We all slum it sometimes, whether it be with Malibu or Alexander Keith’s. Dolly slummed it with me, but I think that was the bottom for her. And I don’t want to say anything mean about her. I really doubt she’d get that interested in a groundhog, even if it could predict the weather (which would be amazing given that the weather channel can’t).

So what happened anyway with North America’s groundhogs? Did they see their shadows?

According to the three most closely watched of these psychic vermin, spring is coming. So get out the hay fever meds, brush up on your climate-related conversation, and (Dad) take the Christmas tree down. Spring is sprung and love is in the air (unless you’re me).

CUTTHROAT PALE ALE—Arrrr!

My Fellow Inebriates,

Ordinarily I’d say you can’t watch too much Star Trek, but then you have bears like my friend Scary, who’s logged at least 10,000 hours watching every Trek iteration in addition to Stargate, Firefly, Battlestar Galactica, Andromeda plus every single other sci-fi program that every got green-lit for production. You could say Scary got sucked into another reality.

Scary used to lead a charmed life. Before his humans had kids they used to go to work every day. They’d leave Scary watching the Space Channel on a 50-inch plasma all day. They didn’t want him to be bored.

Then they had kids and suddenly the TV fell under new orders: Elmo, Sesame Street and Barney took over the screen, leaving Scary to wallow in his sudden secondary status and his sci-fi withdrawal. Feeling neglected, he became bitter, resentful, jaded. He became a dick.

With only his science fiction memories, Scary retreated into a dark world of apocalyptic fantasy and excessive snacking.

I invited him to join me in sampling Tree Brewing’s CUTTHROAT PALE ALE with me but he was too busy watching YouTube videos consisting of open sky shot in people’s backyards with some distorted (sometimes obviously modulated) audio behind—i.e., the strange sounds of 2012 that have gone viral recently.

Luckily, the lovely Christine and my somewhat less lovely parents were there to open the CUTTHROAT bottles.

I’d recently tasted THIRSTY BEAVER AMBER ALE, a delightful but more mainstream offering from Tree Brewing, so I was buzzing with anticipation and the usual alcoholic jitters. I realized I didn’t miss Scary’s company; with his End-of-Days mentality and general paranoia, he’s not the sort of guy you should take along on any sort of mind-altering odyssey. Although in lots of ways I share his fascination with the apocalypse, I don’t think it’s going to swoop in on a seven-headed dragon the way he does. Plus there was more beer for me and the humans without him.

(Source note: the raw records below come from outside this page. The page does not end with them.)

Fixpoint assoc_get (m : list (nat * nat)) (k : nat) : option nat :=
  match m with
  | [] => None
  | (k', v) :: r => if k =? k' then Some v else assoc_get r k
  end.

(** The inner loop of [find_longest_match] over [b2j.get(a[i])]:
    state [(besti, bestj, bestsize)] and the dict [newj2len]. *)
Fixpoint inner (i blo bhi : nat) (j2len : list (nat * nat)) (js : list nat)
    (best : nat * nat * nat) (newj2len : list (nat * nat))
    : (nat * nat * nat) * list (nat * nat) :=
  match js with
  | [] => (best, newj2len)
  | j :: js' =>
      if j <? blo then inner i blo bhi j2len js' best newj2len
      else if bhi <=? j then (best, newj2len)
      else
        let k := (match j with
                  | 0 => 0                      (* j2len.get(-1, 0) *)
                  | S jm1 => match assoc_get j2len jm1 with Some v => v | None => 0 end
                  end) + 1 in
        let newj2len' := (j, k) :: newj2len in
        let '(_, _, bestsize) := best in
        if bestsize <? k then inner i blo bhi j2len js' (i + 1 - k, j + 1 - k, k) newj2len'
        else inner i blo bhi j2len js' best newj2len'
  end.

(** The outer loop [for i in range(alo, ahi)]. *)
Fixpoint outer (a b : list ascii) (i n blo bhi : nat) (j2len : list (nat * nat))
    (best : nat * nat * nat) : nat * nat * nat :=
  match n with
  | 0 => best
  | S n' =>
      let js := b2j_get b (nth i a "000"%char) in
      let '(best', newj2len) := inner i blo bhi j2len js best [] in
      outer a b (S i) n' blo bhi newj2len best'
  end.

Definition at_ (l : list ascii) (i : nat) : ascii := nth i l "000"%char.

(** [while besti > alo and bestj > blo and a[besti-1] == b[bestj-1]]. *)
Fixpoint extend_left (a b : list ascii) (alo blo fuel : nat) (best : nat * nat * nat)
    : nat * nat * nat :=
  match fuel with
  | 0 => best
  | S f =>
      let '(besti, bestj, bestsize) := best in
      if (alo <? besti) && (blo <? bestj)
         && Ascii.eqb (at_ a (besti - 1)) (at_ b (bestj - 1))
      then extend_left a b alo blo f (besti - 1, bestj - 1, bestsize + 1)
      else best
  end.

(** [while besti+bestsize < ahi and bestj+bestsize < bhi and
    a[besti+bestsize] == b[bestj+bestsize]]. *)
Fixpoint extend_right (a b : list ascii) (ahi bhi fuel : nat) (best : nat * nat * nat)
    : nat * nat * nat :=
  match fuel with
  | 0 => best
  | S f =>
      let '(besti, bestj, bestsize) := best in
      if (besti + bestsize <? ahi) && (bestj + bestsize <? bhi)
         && Ascii.eqb (at_ a (besti + bestsize)) (at_ b (bestj + bestsize))
      then extend_right a b ahi bhi f (besti, bestj, bestsize + 1)
      else best
  end.

(** [find_longest_match(alo, ahi, blo, bhi)]; the two loops that extend
    over junk elements never run since [bjunk] is empty. Each extension loop
    runs at most [ahi - alo] times, which is its fuel. *)
Definition find_longest_match (a b : list ascii) (alo ahi blo bhi : nat)
    : nat * nat * nat :=
  let best := outer a b alo (ahi - alo) blo bhi [] (alo, blo, 0) in
  let best := extend_left a b alo blo (ahi - alo) best in
  extend_right a b ahi bhi (ahi - alo) best.

(** Sum of the sizes of the blocks found by [get_matching_blocks]: the
    queue of sub-ranges is processed recursively; the order in which the
    blocks are found (and the final sort and merge of adjacent blocks) does
    not change the sum of their sizes. *)
Fixpoint matches_in (a b : list ascii) (fuel alo ahi blo bhi : nat) : nat :=
  match fuel with
  | 0 => 0
  | S f =>
      let '(i, j, k) := find_longest_match a b alo ahi blo bhi in
      match k with
      | 0 => 0
      | _ =>
          k
          + (if (alo <? i) && (blo <? j) then matches_in a b f alo i blo j else 0)
          + (if (i + k <? ahi) && (j + k <? bhi)
             then matches_in a b f (i + k) ahi (j + k) bhi else 0)
      end
  end.

Definition matches (a b : list ascii) : nat :=
  matches_in a b (S (length a)) 0 (length a) 0 (length b).

(** [_calculate_ratio(matches, length)]: [1.0] when [length] is 0. *)
Definition calculate_ratio (m len : nat) : Q :=
  match len with
  | 0 => 1
  | _ => inject_Z (Z.of_nat (2 * m)) / inject_Z (Z.of_nat len)
  end.

Definition ratio (a b : string) : Q :=
  let la := list_ascii_of_string a in
  let lb := list_ascii_of_string b in
  calculate_ratio (matches la lb) (length la + length lb).

End SequenceMatcher.
(** C4: a watch prefix is marked, and the handlers stored under it are all
    started, exactly when some changed key begins with the prefix as a plain
    string; the handlers started are those of the marked prefixes and no
    others.  So a watcher on "db" is notified by "db.host" and by
    "dbx.flag" alike. *)
Theorem notifyChanges_plain_prefix (c : Configuration)
    (changes : gmap string value) :
  (∀ p cbs, watchers c !! p = Some cbs →
     (p ∈ changedWatchPrefixMap c changes ↔
      ∃ key, is_Some (changes !! key) ∧ HasPrefix key p = true) ∧
     (p ∈ changedWatchPrefixMap c changes → cbs ⊆+ notifyChanges c changes)) ∧
  (∀ fn, fn ∈ notifyChanges c changes ↔
     ∃ p cbs key, watchers c !! p = Some cbs ∧ fn ∈ cbs ∧
       is_Some (changes !! key) ∧ HasPrefix key p = true) ∧
  HasPrefix "db.host" "db" = true ∧
  HasPrefix "dbx.flag" "db" = true.
Proof.
  split; [|split; [|done]].
  - intros p cbs Hp. split.
    + rewrite changedWatchPrefixMap_spec, Hp. split; [by intros [_ ?]|].
      intros ?. split; [by eexists|done].
    + intros Hin. apply elem_of_submseteq_concat.
      apply list_elem_of_fmap. exists p. rewrite Hp. split; [done|].
      by apply elem_of_elements.
  - intros fn. unfold notifyChanges. rewrite elem_of_concat. split.
    + intros (l & Hfn & Hl). apply list_elem_of_fmap in Hl as (p & -> & Hp).
      apply elem_of_elements, changedWatchPrefixMap_spec in Hp
        as [[cbs Hcbs] (key & Hkey & Hpre)].
      rewrite Hcbs in Hfn. by exists p, cbs, key.
    + intros (p & cbs & key & Hcbs & Hfn & Hkey & Hpre). exists cbs.
      split; [done|]. apply list_elem_of_fmap. exists p. rewrite Hcbs.
      split; [done|]. apply elem_of_elements, changedWatchPrefixMap_spec.
      split; [by eexists|by exists key].
Qed.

Poured into the glass, CUTTHROAT PALE ALE is golden orange with a foamy head that dissipates quickly. Right away the aroma is intriguing: malty and grassy with suggestions of caramel and buttered bread. So the actual first sip is disconcerting—instead of the mellow, malty flavor I’d expect from a pale ale, CUTTHROAT jabs you with hops and an aggressive carbonation level that actually challenges the palate to reconcile its one-two-punchiness with the delectably gentle malt promised to the nose.

It’s kind of fisty that way really. Everything olfactory tells you you’re in for a soft, caramel-tinged sipper, and then CUTTHROAT yanks your arm up behind your back and says very threateningly, “Bend over!”

Because it’s really much more of a bitter than a pale ale. The hoppy profile would appeal tremendously to IPA fans as well as classic bitter drinkers. After a quick adjustment of expectations the hops are in fact delightfully clean and fresh, not to mention perfectly appropriate for the fizz level.

The finish is very dry and long. At first my impression was OMG, what was that? but halfway through the bottle I was smitten with CUTTHROAT and couldn’t possibly begrudge its take-no-prisoners assault on my tastebuds. It’s a fantastically violent beer that, in all honesty, Scary probably couldn’t have handled.

As Christine said approvingly, “It is called CUTTHROAT, after all.”